"Small data seemingly insignificant behavioral observations that point toward one or more unmet costumer needs. Small data is foundation for breakthrough ideas or transformative ways of turning arround brands," ucap Martin Lindstrom, penulis buku paling laris 'Small Data:The Tiny Clues That Uncover Huge Trends' di AdAsia Bali 2017 pada awal November ini (9/11).
Menurut Martin, small data dapat menjadi pendekatan pemasaran yang strategis untuk melakukan transformasi merek. Sebagai pemasar, ia menganjurkan untuk dapat menghabiskan waktu dengan the real people di lingkungan mereka sendiri. Langkah tersebut kemudian harus dikonbinasikan dengan pengamatan yang cermat, sehingga bisa menghasilkan wawasan pemasaran yang kuat.
Dalam setiap kasus, seseorang mengumpulkan informasi untuk mendapatkan wawasan tentang pola perilaku, minat, identifikasi kebutuhan, dan sebagainya. Akan tetapi, pendekatan Lindstrom bergantung pada gabungan dari pengamatan tajam akan sampel kecil dan intuisi terapan. Pendekatan small data seperti ini sejatinya merupakan alternatif human-centric untuk Big Data.
Ia mencontohkan bagaimana Lowes Foods--sebuah jaringan supermarket yang berbasis di Winston-Salem, Carolina Utara--mampu menjadi ritel yang unik dan popular. Ritel yang hadir sejak tahun 1954 itu, pada tahun 2013 mempekerjakan Tim Lowe sebagai CEO untuk mengembangkan bisnis sekaligus mentransformasi merek Lowes Foods.
Dia memulai sebuah strategi untuk menemukan kembali Lowes Foods dengan mengembangkan prinsip merek "otentik lokal". Langkah yang diambil Tim adalah dengan mengembangkan bisnis bersama pedagang lokal; memberikan pengalaman pelanggan yang menyenangkan di dalam toko; dan menerapkan strategi digital omnichannel data-sentris, yang mampu memahami dan melayani pelanggan terbaik rantai tersebut. Hasilnya, sejauh ini membuat para tamu senang dan menjadikan Lowes Foods sebagai merek customer-centric.
Lowes Foods juga menawarkan banyak produk lokal bagi pelanggan untuk mencicipi sementara mereka berbelanja.
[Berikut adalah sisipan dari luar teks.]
(** [IncomingStripeWebhook] *)
Module Webhook.
Record Metadata : Type := mkMetadata {
  orderCode : option string;
  channelToken : option string;
  amount : option string
}.
Record EventData : Type := mkEventData {
  id : string;
  metadata : Metadata;
  customer : option string;
  payment_method : string
}.
Record t : Type := mk {
  type : string;
  object : EventData
}.
End Webhook.

(** [JobData] *)
Record JobData : Type := {
  action : string;
  ctx : RequestContext;
  job_orderCode : string;
  stripeCustomerId : string;
  stripePaymentMethodId : string
}.

(** Argument of [stripeClient.createOffSessionSubscription]. *)
Module Subscription.
Record t : Type := mk {
  customerId : string;
  productId : string;
  currencyCode : string;
  amount : number;
  interval : Interval;
  intervalCount : Z;
  paymentMethodId : string;
  startDate : Date;
  proration : bool;
  description : string
}.
End Subscription.

Record ConfigArg : Type := { arg_name : string; arg_value : string }.

Record PaymentMethodQuote : Type := { quote_id : ID; quote_code : string }.

Record PaymentMethod : Type := {
  method_code : string;
  handler_code : string;
  handler_args : list ConfigArg
}.

(** ** Errors, calls and the monad of the service *)

(** One constructor per [throw] of the service and per failure of a callee
    that the service lets through. *)
Inductive Error : Type :=
| EitherVariantOrIdNeeded
| NoVariantFound (id : option ID)                (* a [UserInputError] *)
| NoScheduleFound (name : option string)
| NotImplementedIntervals
| MissingOrderCode
| MissingChannelToken
| CannotFindOrder (code : string)
| NoCustomerInWebhook (code : string)
| NoPaymentMethodFound
| HandlerNotConfigured (code : string)
| NoApiKeyOrSecret (code : string)
| CustomerDoesNotExist (stripeCustomerId : string)
| TransitionError (code : string) (message : string)
| AddPaymentError (code : string) (message : string)
| StripeError (message : string)                 (* thrown by the client *)
| UtilError (message : string).                  (* thrown by a helper *)

Definition isUserInputError (e : Error) : bool :=
  match e with
  | NoVariantFound _ => true
  | _ => false
  end.

Inductive LogLevel : Type := Info | Warn.

Inductive LogMessage : Type :=
| NotProcessingEvent (type : string)
| CreatingSubscriptions (pricing : Pricing.t)
| CreatedRecurring (code : string)
| CreatedDownpayment (code : string)
| SettledPayment (code : string) (channelToken : string)
| NoApiKeyConfigured (code : string).

Inductive HistoryNote : Type :=
| NoCustomerIdFound
| CreatedSubscription (id : string) (amount : number) (count : Z)
    (interval : Interval)
| CreatedDownpaymentSubscription (id : string) (amount : Z) (count : Z)
    (interval : Interval)
| FailedToCreateSubscriptions (e : Error).

(** A call that leaves the service. *)
Inductive Call : Type :=
| LoggerCall (level : LogLevel) (message : LogMessage)
| VariantFindOne (ctx : RequestContext) (id : option ID)
| GetChannelFromToken (token : string)
| OrderFindOneByCode (ctx : RequestContext) (code : string)
| GetEligiblePaymentMethods (ctx : RequestContext) (orderId : ID)
| PaymentMethodFindOne (ctx : RequestContext) (id : ID)
| ValidateWebhookSignature (payload : string) (signature : option string)
| JobQueueAdd (job : JobData) (retries : nat)
| TransitionToState (ctx : RequestContext) (orderId : ID) (state : string)
| AddPaymentToOrder (ctx : RequestContext) (orderId : ID) (method : string)
    (setupIntentId : string) (amount : option string)
| CreateHistoryEntry (ctx : RequestContext) (orderId : ID)
    (note : HistoryNote)
| CustomersRetrieve (stripeCustomerId : string)
| ProductsCreate (name : string)
| CreateOffSessionSubscription (args : Subscription.t).

(** The part of the outside world the service touches: the clock that
    [new Date()] reads and the calls made so far, oldest first. *)
Record World : Type := {
  clock : Date;
  calls : list Call
}.

Inductive Outcome (A : Type) : Type :=
| Returned (a : A)
| Thrown (e : Error).
Arguments Thrown {A} e.

Definition M (A : Type) : Type := World -> Outcome A * World.

Definition ret {A} (a : A) : M A := fun w => (Returned a, w).

Definition throw {A} (e : Error) : M A := fun w => (Thrown e, w).

Definition bind {A B} (m : M A) (k : A -> M B) : M B :=
  fun w =>
    match m w with
    | (Returned a, w') => k a w'
    | (Thrown e, w') => (Thrown e, w')
    end.

(** [try { m } catch (e) { h e }] *)
Definition try_catch {A} (m : M A) (h : Error -> M A) : M A :=
  fun w =>
    match m w with
    | (Returned a, w') => (Returned a, w')
    | (Thrown e, w') => h e w'
    end.

(** Record a call. The clock of the world stays as it is. *)
Definition call (c : Call) : M unit :=
  fun w => (Returned tt, {| clock := clock w; calls := calls w ++ [c] |}).

(** [new Date()] when no time has passed since the world's clock was set. *)
Definition newDate : M Date := fun w => (Returned (clock w), w).

Declare Scope service_scope.
Delimit Scope service_scope with service.
Notation "x <- m ;; k" := (bind m (fun x => k))
  (at level 61, m at next level, right associativity) : service_scope.
Notation "m ;; k" := (bind m (fun _ => k))
  (at level 61, right associativity) : service_scope.
Notation "'when' b 'then' m ;; k" :=
  (bind (if b then m else ret tt) (fun _ => k))
  (at level 61, b at next level, m at next level, right associativity)
  : service_scope.
Local Open Scope service_scope.

(** [outcome m w] is what [m] returns or throws from the world [w], and
    [after m w] the world it leaves. *)
Definition outcome {A} (m : M A) (w : World) : Outcome A := fst (m w).
Definition after {A} (m : M A) (w : World) : World := snd (m w).

(** The subscriptions that a list of calls asks Stripe to create. *)
Fixpoint subscriptions_created (cs : list Call) : list Subscription.t :=
  match cs with
  | [] => []
  | CreateOffSessionSubscription args :: cs' =>
      args :: subscriptions_created cs'
  | _ :: cs' => subscriptions_created cs'
  end.

(** The calls that change something outside the service: every call but the
    log lines and the look-ups. *)
Definition changes_state (c : Call) : bool :=
  match c with
  | JobQueueAdd _ _
  | TransitionToState _ _ _
  | AddPaymentToOrder _ _ _ _ _
  | CreateHistoryEntry _ _ _
  | ProductsCreate _
  | CreateOffSessionSubscription _ => true
  | _ => false
  end.

(** [s.indexOf(sub) > -1] *)
Fixpoint includes (sub s : string) : bool :=
  String.prefix sub s ||
  match s with
  | EmptyString => false
  | String _ s' => includes sub s'
  end.

Definition isSome {A} (o : option A) : bool :=
  match o with
  | Some _ => true
  | None => false
  end.

(** [new StripeClient(webhookSecret, apiKey, ...)] *)
Record StripeClient : Type := {
  client_webhookSecret : string;
  client_apiKey : string
}.

(** [StripeHandlerConfig] *)
Record StripeHandlerConfig : Type := {
  paymentMethodCode : string;
  stripeClient : StripeClient;
  webhookSecret : string;
  downpaymentLabel : option string;
  prorationLabel : option string
}.

(** ** The service *)

(** What the service is constructed with and imports: the schedules of
    [./schedules], the helpers of [./util], the plugin options, the Vendure
    services and the Stripe client. Each service answers as a function of the
    request.
    - A state transition and an added payment answer [Some message] for an
      error result.
    - A failed signature check and a failed subscription creation throw. *)
Record Service (StartDate : Type) : Type := {
  schedules : list (Schedule.t StartDate);
  getDayRate : number -> Interval -> Z -> number;
  getNextStartDate : Date -> Interval -> StartDate -> Date;
  getDaysUntilNextStartDate : Date -> Date -> number;
  stripeSubscriptionHandler_code : string;
  disableWebhookSignatureChecking : bool;
  variantService_findOne : RequestContext -> ID -> option Variant.t;
  channelService_getChannelFromToken : string -> Channel;
  orderService_findOneByCode : RequestContext -> string -> option Order.t;
  orderService_getEligiblePaymentMethods :
    RequestContext -> ID -> list PaymentMethodQuote;
  paymentMethodService_findOne : RequestContext -> ID -> option PaymentMethod;
  orderService_transitionToState :
    RequestContext -> ID -> string -> option string;
  orderService_addPaymentToOrder :
    RequestContext -> ID -> string -> option string;
  stripe_validateWebhookSignature :
    StripeClient -> string -> option string -> option Error;
  stripe_customers_retrieve : StripeClient -> string -> option string;
  stripe_products_create : StripeClient -> string -> string;
  stripe_createOffSessionSubscription :
    StripeClient -> Subscription.t -> Outcome string
}.

(** The helpers of [./util] and [new Date()] as the calculator runs them:
    computations like any other, which may throw or call before they
    answer. What comes before what in the calculator shows in them. *)
Module Util.
Record t (StartDate : Type) : Type := mk {
  getDayRate : number -> Interval -> Z -> M number;
  getNextStartDate : Date -> Interval -> StartDate -> M Date;
  getDaysUntilNextStartDate : Date -> Date -> M number;
  newDate : M Date
}.
End Util.

Section Service.

Variable StartDate : Type.
Variable this : Service StartDate.

(** *** [getSchedule] *)

Definition name_matches (v : Variant.t) (s : Schedule.t StartDate) : bool :=
  match Variant.subscriptionSchedule (Variant.customFields v) with
  | Some n => (Schedule.name s =? n)%string
  | None => false
  end.

(** [schedules.find((s) => s.name === ...)] *)
Definition scheduleOf (variant : Variant.t) : option (Schedule.t StartDate) :=
  find (name_matches variant) this.(schedules).

Definition getSchedule (variant : Variant.t) : M (Schedule.t StartDate) :=
  match scheduleOf variant with
  | None =>
      throw (NoScheduleFound
               (Variant.subscriptionSchedule (Variant.customFields variant)))
  | Some schedule => ret schedule
  end.

(** *** [getSubscriptionPricing] *)

(** [input?.productVariantId] *)
Definition input_productVariantId (input : option PricingInput.t)
  : option ID :=
  match input with
  | Some i => PricingInput.productVariantId i
  | None => None
  end.

(** [input?.downpayment] *)
Definition input_downpayment (input : option PricingInput.t) : option Z :=
  match input with
  | Some i => PricingInput.downpayment i
  | None => None
  end.

(** [input?.startDate] *)
Definition input_startDate (input : option PricingInput.t) : option Date :=
  match input with
  | Some i => PricingInput.startDate i
  | None => None
  end.

(** [input?.downpayment || input?.downpayment === 0
       ? input.downpayment : schedule.downpayment] *)
Definition effective_downpayment (input : option PricingInput.t)
    (schedule : Schedule.t StartDate) : Z :=
  match input_downpayment input with
  | Some d =>
      if negb (d =? 0)%Z || (d =? 0)%Z then d
      else Schedule.downpayment schedule
  | None => Schedule.downpayment schedule
  end.

(** [schedule.durationCount / schedule.billingCount] *)
Definition billingsPerDuration (schedule : Schedule.t StartDate) : number :=
  div (ofZ (Schedule.durationCount schedule))
      (ofZ (Schedule.billingCount schedule)).

(** The helpers of the service, which answer without more ado, and the
    clock of the world. *)
Definition util_of : Util.t StartDate :=
  {| Util.getDayRate :=
       fun total interval count =>
         ret (this.(getDayRate) total interval count);
     Util.getNextStartDate :=
       fun now interval startDate =>
         ret (this.(getNextStartDate) now interval startDate);
     Util.getDaysUntilNextStartDate :=
       fun from to => ret (this.(getDaysUntilNextStartDate) from to);
     Util.newDate := newDate |}.

(** The calculator, running the helpers [util]. *)
Definition getSubscriptionPricingWith (util : Util.t StartDate)
    (ctx : RequestContext) (input : option PricingInput.t)
    (variant : option Variant.t) : M Pricing.t :=
  let productVariantId := input_productVariantId input in
  if negb (isSome variant)
     && negb (match productVariantId with
              | Some i => ID_truthy i
              | None => false
              end)
  then throw EitherVariantOrIdNeeded
  else
    variant <-
      match variant, productVariantId with
      | Some v, _ => ret (Some v)
      | None, Some i =>
          call (VariantFindOne ctx (Some i)) ;;
          ret (this.(variantService_findOne) ctx i)
      | None, None => ret None   (* excluded by the test above *)
      end ;;
    match variant with
    | None => throw (NoVariantFound productVariantId)
    | Some variant =>
        schedule <- getSchedule variant ;;
        if negb (Interval_eqb (Schedule.billingInterval schedule)
                              (Schedule.durationInterval schedule))
        then throw NotImplementedIntervals
        else
          let billingsPerDuration := billingsPerDuration schedule in
          let totalSubscriptionPrice :=
            mul (ofZ (Variant.price variant)) billingsPerDuration in
          dayRate <-
            Util.getDayRate util totalSubscriptionPrice
              (Schedule.durationInterval schedule)
              (Schedule.durationCount schedule) ;;
          let downpayment := effective_downpayment input schedule in
          let recurringPrice :=
            floor (sub (ofZ (Variant.price variant))
                       (div (ofZ downpayment) billingsPerDuration)) in
          now <- Util.newDate util ;;
          subscriptionStartDate <-
            Util.getNextStartDate util now
              (Schedule.billingInterval schedule)
              (Schedule.startDate schedule) ;;
          daysUntilStart <-
            Util.getDaysUntilNextStartDate util
              (match input_startDate input with
               | Some d => d
               | None => now
               end)
              subscriptionStartDate ;;
          let totalProratedAmount := mul daysUntilStart dayRate in
          ret {| Pricing.downpayment := downpayment;
                 Pricing.totalProratedAmount := totalProratedAmount;
                 Pricing.proratedDays := daysUntilStart;
                 Pricing.dayRate := dayRate;
                 Pricing.recurringPrice := recurringPrice;
                 Pricing.interval := Schedule.billingInterval schedule;
                 Pricing.intervalCount := Schedule.billingCount schedule;
                 Pricing.amountDueNow :=
                   add (ofZ downpayment) totalProratedAmount;
                 Pricing.subscriptionStartDate := subscriptionStartDate |}
    end.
Ketika bekerja sama dengan pedagang lokal, Lowes Foods tidak hanya mempromosikan dan menjual produk yang ditanam secara lokal dan diproduksi, namun juga membantu pedagang tersebut mengembangkan bisnis mereka. Contohnya, Lowes Foods membantu transisi menanam tembakau ke tanaman lainnya, mekomendasi mereka, hingga berkomitmen untuk membeli keseluruhan panen.
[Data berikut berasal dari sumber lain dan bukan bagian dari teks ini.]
End PeriodSpec.
Import PeriodSpec.

(** ** The window filter in the words of its description *)

Module WindowSpec.
Import Github.

(** [createdAt] strictly before [dateFrom] *)
Definition older (dateFrom : Time) (pr : GhPullRequest) : bool :=
  GhCreatedAt pr <? dateFrom.

(** [createdAt] strictly after [dateTo] *)
Definition newer (dateTo : Time) (pr : GhPullRequest) : bool :=
  dateTo <? GhCreatedAt pr.

(** [dateFrom <= createdAt <= dateTo] *)
Definition in_window (dateFrom dateTo : Time) (pr : GhPullRequest) : bool :=
  (dateFrom <=? GhCreatedAt pr) && (GhCreatedAt pr <=? dateTo).

(** A page sorted by creation time, the latest first. *)
Definition descending (prs : list GhPullRequest) : Prop :=
  Sorted (fun a b => GhCreatedAt b <= GhCreatedAt a) prs.

(** The longest prefix of [l] on which [f] holds. *)
Fixpoint take_while {A} (f : A -> bool) (l : list A) : list A :=
  match l with
  | [] => []
  | x :: l' => if f x then x :: take_while f l' else []
  end.

(** The pull requests that the scan looks at and does not stop on. *)
Definition scanned (dateFrom : Time) (prs : list GhPullRequest)
    : list GhPullRequest :=
  take_while (fun pr => negb (older dateFrom pr)) prs.

End WindowSpec.

(** ** Inputs used in the examples *)

Module Scenarios.
Import Github.

(** A comment of review 1 by user 11, created at [t]. *)
Definition comment_at (t : Time) : PullRequestComment :=
  {| PullRequestReviewID := 1; CommentUserID := 11; Path := None;
     OriginalPosition := 0; CommentCreatedAt := t |}.

Definition gh_pr (n : Z) (login : string) (t : Time) : GhPullRequest :=
  {| GhNumber := n; GhUserLogin := login; GhCreatedAt := t |}.

(** A descending page around the window [[10 h, 20 h]]. *)
Definition page : list GhPullRequest :=
  [gh_pr 5 "a" (25 * Hour); gh_pr 4 "b" (20 * Hour); gh_pr 3 "c" (15 * Hour);
   gh_pr 2 "d" (10 * Hour); gh_pr 1 "e" (5 * Hour)].

(** The page of [TestFilterPullRequests], which is ascending; the clock of
    the test reads 100 h. *)
Definition test_page : list GhPullRequest :=
  [gh_pr 1 "a" (98 * Hour); gh_pr 2 "b" (99 * Hour)].

(** The rate of an answer that used up the quota, to be reset at 50 h. *)
Definition exhausted : Rate := {| Remaining := 0; Reset := 50 * Hour |}.

(** The request that uses up the quota is answered as any other: one page
    of pull requests, the last one, whose response reports that nothing
    remains. *)
Definition last_call_api (page : Z) : ListAnswer :=
  ([gh_pr 2 "contributor1" (15 * Hour)],
   Some {| NextPage := 0; RespRate := exhausted |}, None).

(** Two pages of pull requests.  The answer to the first request reports
    an exhausted quota, to be reset at 50 h; the second request, sent once
    the clock has reached the reset, is answered from the new quota. *)
Definition exhausted_api (page : Z) : ListAnswer :=
  if page =? 0
  then ([gh_pr 2 "contributor1" (15 * Hour)],
        Some {| NextPage := 2; RespRate := exhausted |}, None)
  else ([gh_pr 1 "contributor2" (12 * Hour)],
        Some {| NextPage := 0;
                RespRate := {| Remaining := 4999; Reset := 51 * Hour |} |}, None).

(** An answer of the server with quota to spare. *)
Definition quota_left : Response :=
  {| NextPage := 0; RespRate := {| Remaining := 4999; Reset := 50 * Hour |} |}.

Definition fresh_client : GitHubClient :=
  {| apiRateUsed := 1; apiRateRemaining := 0 |}.

(** [github.String(s)]: a new cell holding [s]. *)
Definition String_at (addr : N) (s : string) : strptr :=
  Some {| ref_addr := addr; ref_val := s |}.

(** A comment on [file.go] at original position 10, and a later commit that
    changes [file.go] in a hunk starting at line 10.  As in the test of the
    repository and as after decoding two answers of the server, the two
    file names are equal texts in two cells. *)
Definition file_go_comment : PullRequestComment :=
  {| PullRequestReviewID := 1; CommentUserID := 11;
     Path := String_at 1 "file.go"; OriginalPosition := 10;
     CommentCreatedAt := 168 * Hour |}.

Definition file_go_commit : RepositoryCommit :=
  {| CommitCreatedAt := 169 * Hour;
     Files := [{| Filename := String_at 2 "file.go";
                  Patch := String_at 3 "@@ -10,7 +10,9 @@" |}] |}.

(** The same commit, its file name being the very cell of the comment. *)
Definition file_go_commit_shared : RepositoryCommit :=
  {| CommitCreatedAt := 169 * Hour;
     Files := [{| Filename := Path file_go_comment;
                  Patch := String_at 3 "@@ -10,7 +10,9 @@" |}] |}.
Pengalaman di dalam toko Lowes Foods juga diubah atau ditransformasi hingga mampu menggoda konsumen untuk datang. Pelanggan dapat membawa segelas anggur atau bir sampel dari beberapa pabrik bir lokal saat mereka berbelanja. Di loket layanan, musik diputar dan saat pengunjung datang, mereka diajak melakukan langkah atau tarian chicken boogie.
Sementara itu, ketika pelanggan beralih ke media sosial untuk berbagi sekaligus mengungkapkan pengalaman mereka terhadap Lowes Foods, maka secara otomatis mereka telah menjadi duta merek yang tak ternilai harganya.
Apa yang dilakukan Lowes Foods, diyakini Lindstrom, karena mereka telah memulainya dengan menggunakan small data sebagai informasi awal, kemudian mengkombinasikannya dengan big data, untuk selanjutnya diikuti dengan mengamati pola perilaku, mengidentifikasi kebutuhan, dan menempatkan strategi online dan offline dengan cara yang benar.
"Cara terbaik untuk membaca trend adalah dengan mengkombinasikan logika atau big data dengan intuisi atau small data. Bahkan, melalui small data, setiap orang dapat mengeksplor kebutuhan yang mereka tidak ketahui dan terlihat tidak signifikan," ujar Lindstrom.
Ia pun mengingatkan bahwa big data--yang sekarang sedang marak--tidak bisa berdiri sendiri. Sebab, big data terdiri dari small data yang mengandung informasi yang lebih penting. Big data bergantung pada korelasi, sedangkan small data justru mampu menemukan alasan.